Is this therapy sex-positive? What if we have nontraditional preferences or histories? Yes. This is a sex-positive, trauma-informed, LGBTQ-affirming space. You won’t be pathologized for your desires, your past, or how your relationship is structured. What matters most is that both partners feel safe, respected, and heard. We'll work from your values, not anyone else's.
What if one of us has experienced betrayal, secrecy, or sexual compulsivity? You’re not alone—and I work with this often. We’ll move slowly, with deep respect for both the hurt and the healing. This work helps couples create structure, boundaries, and safety while addressing the emotional wounds and rebuilding trust. There's no rush to “move on.” There is only honesty, care, and forward motion.

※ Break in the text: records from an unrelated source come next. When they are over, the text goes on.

(** * weather_analysis: validated summary of paired time / temperature series

    Shallow embedding of [src/weather_analysis.py].  The Python values the
    function can meet are an inductive type, raised exceptions are the
    [Raise] branch of a result type, and a float is an IEEE 754 binary64
    datum ([spec_float] with precision 53 and maximal exponent 1024). *)

From Stdlib Require Import List String Ascii Bool Arith ZArith QArith Qpower Lia.
From Stdlib Require Import DecimalString Permutation Sorted.
From Stdlib Require Import SpecFloat.
Import ListNotations.

Local Open Scope string_scope.
Local Open Scope list_scope.
Local Open Scope nat_scope.

(** ** Python values *)

(** [PyList], [PyTuple] and [PyStr] are sequences (length and integer
    indexing); [PySet] has a length but no indexing; [PyObject] stands for
    any other object (neither a length, nor indexing, nor a conversion to
    float) and carries the text [str()] gives for it.  Strings are ASCII
    text. *)
#[warnings="-register-all"]
Inductive pyval : Type :=
| PyNone
| PyBool (b : bool)
| PyInt (z : Z)
| PyFloat (f : spec_float)
| PyStr (s : string)
| PyList (xs : list pyval)
| PyTuple (xs : list pyval)
| PySet (xs : list pyval)
| PyObject (repr : string).

(** An f-string is kept as its fields in order: literal text and
    interpolated values. *)
Inductive fpart : Type :=
| FLit (s : string)
| FVal (v : pyval).

Definition message := list fpart.

Inductive exn : Type :=
| WeatherAnalysisError (msg : message)
| TypeError
| ValueError
| OverflowError
| IndexError
| ZeroDivisionError
| StatisticsError
| AttributeError.

Inductive pyresult (A : Type) : Type :=
| Ok (a : A)
| Raise (e : exn).

Arguments Ok {A} a.
Arguments Raise {A} e.

Definition bind {A B : Type} (m : pyresult A) (k : A -> pyresult B) : pyresult B :=
  match m with
  | Ok a => k a
  | Raise e => Raise e
  end.

Notation "x <- m ;; k" := (bind m (fun x => k))
  (at level 61, m at next level, right associativity).

(** [try: body except <handled>: raise replacement]. *)
Definition try_except {A : Type} (body : pyresult A) (handled : exn -> bool)
    (replacement : exn) : pyresult A :=
  match body with
  | Ok a => Ok a
  | Raise e => if handled e then Raise replacement else Raise e
  end.

Definition is_TypeError (e : exn) : bool :=
  match e with TypeError => true | _ => false end.

Definition is_TypeError_or_ValueError (e : exn) : bool :=
  match e with TypeError | ValueError => true | _ => false end.

Definition is_none (v : pyval) : bool :=
  match v with PyNone => true | _ => false end.

(** ** Floats *)

(** A Python float is a [spec_float] that is valid for [prec] and [emax];
    the results below hold for every [spec_float]. *)

Definition prec : Z := 53.
Definition emax : Z := 1024.

Definition float_of_Z (z : Z) : spec_float := binary_normalize prec emax z 0 false.

Definition is_nan (f : spec_float) : bool :=
  match f with S754_nan => true | _ => false end.

Definition is_infinite (f : spec_float) : bool :=
  match f with S754_infinity _ => true | _ => false end.

(** Python's [<], [>], [==] on floats. *)
Definition float_lt (a b : spec_float) : bool := SFltb a b.
Definition float_gt (a b : spec_float) : bool := SFltb b a.
Definition float_eq (a b : spec_float) : bool := SFeqb a b.
Definition float_le (a b : spec_float) : bool := SFleb a b.

(** *** Reading a float from text: [float(str)] *)

Definition is_space (c : ascii) : bool :=
  let n := nat_of_ascii c in ((9 <=? n) && (n <=? 13)) || (n =? 32).

Definition is_digit (c : ascii) : bool :=
  let n := nat_of_ascii c in (48 <=? n) && (n <=? 57).

Definition is_underscore (c : ascii) : bool := nat_of_ascii c =? 95.

Definition lower (c : ascii) : ascii :=
  let n := nat_of_ascii c in
  if (65 <=? n) && (n <=? 90) then ascii_of_nat (n + 32) else c.

(** Underscores are dropped; each must stand between two digits. *)
Fixpoint strip_underscores (prev : ascii) (s : list ascii) : option (list ascii) :=
  match s with
  | [] => if is_underscore prev then None else Some []
  | c :: s' =>
      if is_underscore c then
        if is_digit prev then strip_underscores c s' else None
      else if is_underscore prev && negb (is_digit c) then None
      else option_map (cons c) (strip_underscores c s')
  end.

Fixpoint drop_spaces (s : list ascii) : list ascii :=
  match s with
  | c :: s' => if is_space c then drop_spaces s' else s
  | [] => []
  end.

Definition strip (s : list ascii) : list ascii :=
  rev (drop_spaces (rev (drop_spaces s))).

Fixpoint span_digits (s : list ascii) : list ascii * list ascii :=
  match s with
  | c :: s' =>
      if is_digit c then let '(ds, r) := span_digits s' in (c :: ds, r)
      else ([], s)
  | [] => ([], [])
  end.

Definition digits_value (ds : list ascii) : Z :=
  fold_left (fun acc c => (10 * acc + (Z.of_nat (nat_of_ascii c) - 48))%Z) ds 0%Z.

Definition parse_sign (s : list ascii) : bool * list ascii :=
  match s with
  | "-"%char :: r => (true, r)
  | "+"%char :: r => (false, r)
  | _ => (false, s)
  end.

Do you offer intensives or just weekly sessions? I offer both. Weekly sessions are great for couples who want consistent support over time. Private intensives are a powerful option if you're in crisis, on the brink of separation, or simply want to make faster progress in a safe, structured setting.
We’re scared it’s too late. Is there still hope? If you're ready to do the work—to get uncomfortable, to challenge old patterns, to find flexibility in how you approach your relationship and sex—there is so much hope. You know you want it to work. You just don’t know how. That’s where attachment-based sex therapy comes in. We slow everything down. We map the stuck places. We ask the questions no one’s asked you before—like: What does sex mean to you emotionally? What happens in your body when you feel rejected or pressured? Where did you learn to hide your needs? You’ll learn to turn toward each other instead of away—even when it’s hard. You’ll start building a sexual connection that feels safe, connected, and real—not performative or avoidant. It’s not too late. Not if you’re still willing to try.